Information Block Start

Definition handle (e : endpoint) : HM unit :=
  match e with
  | EpRegister => Register (srv_auth srv)
  | EpLogin => Login (srv_auth srv)
  | EpMe => GetMe
  | EpCreateOrder => CreateOrder (srv_business srv)
  | EpCreateOrderSync => CreateOrderSync (srv_business srv)
  | EpGetOrder => GetOrder (srv_business srv)
  | EpSearchOrders => SearchOrders (srv_business srv)
  | EpUpsertProfile => UpsertUserProfile (srv_business srv)
  | EpUserProfile => GetUserProfile (srv_business srv)
  | EpSearchUsers => SearchUsers (srv_business srv)
  | EpDaily => GetDailyStats
  | EpBehaviors => GetBehaviorSummary
  | EpMetrics => Metrics
  | EpBreaker => CircuitBreakerState
  | EpCacheStats => GetCacheStats
  | EpLiveness => LivenessHandler (srv_health srv)
  | EpReadiness => ReadinessHandler (srv_health srv)
  | EpStartup => StartupHandler (srv_health srv)
  | EpSwagger => if srv_swagger srv then Swagger.SwaggerWithRuntimeDefaults swagger_pages else NoRoute
  end.

Definition gate (e : endpoint) : list Middleware :=
  if is_protected e then [JWTAuth (authSvc (srv_auth srv))] else [].

Definition serve (uuid : W → string * W) (e : endpoint) : HM unit :=
  chain (global uuid (srv_cors srv) ++ gate e) (handle e).

(** ** Goroutines *)

Definition orders : OrderSvc.OrderService := orderSvc (srv_business srv).
Definition profiles : Profile.UserProfileService := profileSvc (srv_business srv).

(** The search client may be nil only if nothing was ever indexed. *)
Definition run_task (t : task) : M unit :=
  match t with
  | TSecondDelete delayMs key => Cache.secondDelete delayMs key
  | TIndexOrder o =>
      match OrderSvc.os_search orders with Some sc => OrderSvc.indexOrderTask sc o | None => Rwdb.nil_deref end
  | TIndexProfile p =>
      match Profile.us_search profiles with Some sc => Profile.indexProfileTask sc p | None => Rwdb.nil_deref end
  | TSend ep traceID key e => Mq.sendTask ep traceID key e
  | TUpdateLastLogin userID => Auth.updateLastLoginTask userID
  | TLogBatch l => Analytics.logBatchTask l
  end.

(** One round of a Kafka worker; its context carries no trace id. *)
Definition consume : M bool :=
  Mq.consume_once (OrderSvc.HandleOrderEvent orders) (srv_consumer srv) Mq.Background.

(** The goroutine that creates tables, collections and search indexes. *)
Definition initDatabases : M unit :=
  _ ← Schema.EnsureAllSQLTables os_ReadFile;
  _ ← Schema.EnsureMongoCollections os_ReadFile mongo_createMany (srv_mongo srv);
  match OrderSvc.os_search orders with
  | Some sc => _ ← Es.EnsureSearchIndexes es_exists es_create sc; mret tt
  | None => mret tt
  end.

(** ** The end of [main]

    It has closed the channels ([shutdown]); it goes on when the analytics
    writer has returned and its batches are written, [written]. *)

Definition is_batch (t : task) : bool := match t with TLogBatch _ => true | _ => false end.

Definition written (writer : bool) (s : Sys) : bool := negb writer && negb (existsb is_batch (s_tasks s)).

(** [Close] of a producer: the writer of the dead letters, its own. *)
Definition Close (ep : EventProducer) : M (option error) :=
  _ ← world (writer_Close (ep_dlqTopic ep)); r ← world (writer_Close (ep_topic ep)); mret (Errorf <$> r).

Definition close_producer (ep : option EventProducer) : M unit :=
  match ep with Some ep => _ ← Close ep; mret tt | None => Rwdb.nil_deref end.

(** The server stops serving, then the deferred calls, the last one first:
    the consumer, which waits for its workers' reports, the producer of the
    dead letters, that of the orders, the databases, Redis. *)
Definition finish (events : list Mq.stop_event) : M unit :=
  _ ← world (server_Shutdown (30 * Second));
  match Mq.Stop events (srv_consumer srv) false with
  | None => panic "close of closed channel"
  | Some None => unfinished
  | Some (Some _) =>
      _ ← world_ reader_Close;
      _ ← close_producer (Mq.ec_producer (srv_consumer srv));
      _ ← close_producer (OrderSvc.os_producer orders);
      _ ← Manager.CloseAll mongo_Disconnect {| Manager.mg_MongoClient := srv_mongo srv |};
      world_ redis_Close
  end.

(** ** Interleavings

    Every step is one whole operation; the operations of the order service
    that a breaker or a bucket must interleave with are treated in their own
    files.  [sy_closing] tells that the shutdown has begun. *)

Record system := mkSystem { sy_s : Sys; sy_batch : list BehaviorEntry; sy_writer : bool; sy_closing : bool }.

(** A request as it arrives. *)
Definition fresh (c : Gin) : Prop := g_Writes c = [] ∧ g_Errors c = [].

(** What happens next. *)
Inductive action :=
| ARequest (e : endpoint) (c : Gin) | ATask (i : nat) | AInit | AConsume | AWrite (ev : Analytics.event)
| ATick (now : Z) | AWindow | ACleanup | AShutdown.

Inductive does : action → system → system → Prop :=
| does_request e c s b wr cl r c' s' :
    fresh c → serve new_uuid e c s = (r, (c', s')) → does (ARequest e c) (mkSystem s b wr cl) (mkSystem s' b wr cl)
| does_task i t s b wr cl s' :
    s_tasks s !! i = Some t → run_task t (s <| s_tasks ::= delete i |>) = (Val tt, s') →
    does (ATask i) (mkSystem s b wr cl) (mkSystem s' b wr cl)
| does_init s b wr cl s' :
    initDatabases s = (Val tt, s') → does AInit (mkSystem s b wr cl) (mkSystem s' b wr cl)
| does_consume s b wr cl again s' :
    consume s = (Val again, s') → does AConsume (mkSystem s b wr cl) (mkSystem s' b wr cl)
| does_write ev s b cl b' wr' s' :
    (ev = Analytics.EvClose → cl = true) → Analytics.batchWriter ev b s = (Val (Some (wr', b')), s') →
    does (AWrite ev) (mkSystem s b true cl) (mkSystem s' b' wr' cl)
| does_tick now s b wr cl :
    does (ATick now) (mkSystem s b wr cl) (mkSystem (s <| s_cb ::= CB.stateTransitionTick now |>) b wr cl)
| does_window s b wr cl :
    does AWindow (mkSystem s b wr cl) (mkSystem (s <| s_cb ::= CB.windowResetTick |>) b wr cl)
| does_cleanup s b wr cl :
    does ACleanup (mkSystem s b wr cl) (mkSystem (s <| s_hk ::= HK.cleanup |>) b wr cl)
| does_shutdown s b wr s' :
    shutdown s = (Val tt, s') → does AShutdown (mkSystem s b wr false) (mkSystem s' b wr true).

Definition step (x y : system) : Prop := ∃ a, does a x y.

(** Several in a row. *)
Inductive history : list action → system → system → Prop :=
| history_nil x : history [] x x
| history_cons a l x y z : does a x y → history l y z → history (a :: l) x z.

End serve.
End System.
Lemma holds_loader mongoDB repo k : holds (Loader.newDataLoader mongoDB repo k).
Proof.
  unfold Loader.newDataLoader, Mongo.FindByUserID. rewrite Loader.profile_branch_dead, andb_false_r.
  destruct (_ && _); [|apply holds_ret]. apply holds_bind; [apply holds_unavailable|]. intros [].
  { apply holds_ret. }
  apply holds_bind; [apply holds_query|]. intros [[l| |e]|]; try apply holds_ret; [|apply holds_panic].
  destruct (Rwdb.scan_order l); apply holds_ret.
Qed.

Create HintDb holds.
Hint Resolve holds_gets holds_ret holds_Now holds_Sleep holds_l1TTL holds_l2TTL holds_l1Set holds_l2Set holds_l1Wait
  holds_lock_setnx holds_eval holds_rand holds_kafka
  holds_l1Del holds_l2Del holds_l1_get holds_redis_get holds_access holds_unavailable holds_query holds_loader : holds.
Hint Extern 1 (Programs.holds _ (modify _)) => apply holds_modify; intros; by split_and? : holds.
Hint Extern 1 (Programs.holds _ (Cache.update _)) => apply holds_update; by intros : holds.
Ltac holds := intros;
  lazymatch goal with
  | |- Programs.holds _ (_ ≫= _) => apply holds_bind; [holds|intros ?; holds]
  | |- _ => first [solve [eauto 3 with holds] | case_match; holds | idtac]
  end.

Lemma holds_breaker : (∀ d, holds (cbRecordSuccess d)) ∧ holds cbRecordFailure.
Proof. unfold cbRecordSuccess, cbRecordFailure, cb_update. split; holds. Qed.
Lemma holds_publish os ctx o : holds (publishOrderEvent os ctx o).
Proof. unfold publishOrderEvent, order_event, Mq.SendAsync, go. holds. Qed.
Lemma holds_index o : holds (indexOrderToES o).
Proof. unfold indexOrderToES, go. holds. Qed.
Lemma holds_go tk : holds (go tk).
Proof. unfold go. holds. Qed.
Lemma holds_mc : holds Cache.mc.
Proof. apply holds_gets. Qed.
Hint Resolve holds_publish holds_index holds_go holds_mc : holds.

(** ** Every program on the order is guarded *)

Create HintDb guarded.
Hint Resolve guarded_act guarded_ret guarded_when guarded_deferred : guarded.
Ltac guarded := intros;
  lazymatch goal with
  | |- Programs.guarded _ (pbind _ _) => apply guarded_bind; [guarded|intros ?; guarded]
  | |- Programs.guarded _ (act _) => apply guarded_act; holds
  | |- Programs.guarded _ (pwhen _ _) => apply guarded_when; guarded
  | |- Programs.guarded _ (pdeferred _ _) => apply guarded_deferred; [holds|guarded]
  | |- _ => first [solve [eauto 3 with guarded] | case_match; guarded | idtac]
  end.

#[local] Abbreviation key := (order_key no).

Lemma guarded_Set v : guarded (pSet key v).
Proof. unfold pSet. guarded. Qed.
Lemma guarded_SetNull : guarded (pSetNull key).
Proof. unfold pSetNull. guarded. Qed.
Lemma guarded_Invalidate : guarded (pInvalidate key).
Proof. unfold pInvalidate. guarded. Qed.
Lemma guarded_InvalidateWithDelay d : guarded (pInvalidateWithDelay key d).
Proof. unfold pInvalidateWithDelay. guarded. Qed.
Lemma guarded_secondDelete d : guarded (pSecondDelete d key).
Proof. unfold pSecondDelete. guarded. Qed.
Hint Resolve guarded_Set guarded_SetNull guarded_Invalidate guarded_InvalidateWithDelay : guarded.

Lemma guarded_loadFromDB os : loads os → guarded (pLoadFromDB (os_loader os) key).
Proof. intros (m & r & ->). unfold pLoadFromDB. guarded. Qed.

Lemma guarded_Get os : loads os → guarded (pGet (os_loader os) key).
Proof.
  intros Hl. pose proof (guarded_loadFromDB os Hl) as Hdb.
  assert (Hlock : guarded (pLoadWithLock (os_loader os) key)).
  { unfold pLoadWithLock. apply guarded_act_bind with (λ c, lockKeyPrefix c = "cache:lock:"); [by by_class Cache.t_mc|].
    intros c Hc. destruct (negb (mc_l2 c)); [done|]. apply guarded_bind; [by apply guarded_act, holds_setnx|].
    intros [[]| |e]; guarded. }
  unfold pGet, pFromL3. guarded.
Qed.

Information Block End

- **About this exercise**:
Please copy the lines in the records above between the one holding "(Errorf <$> r)." and the one holding "(** The server", inclusive, exactly and with no other line.

- **Result for this exercise**:
  _ ← world (writer_Close (ep_dlqTopic ep)); r ← world (writer_Close (ep_topic ep)); mret (Errorf <$> r).

Definition close_producer (ep : option EventProducer) : M unit :=
  match ep with Some ep => _ ← Close ep; mret tt | None => Rwdb.nil_deref end.

(** The server stops serving, then the deferred calls, the last one first:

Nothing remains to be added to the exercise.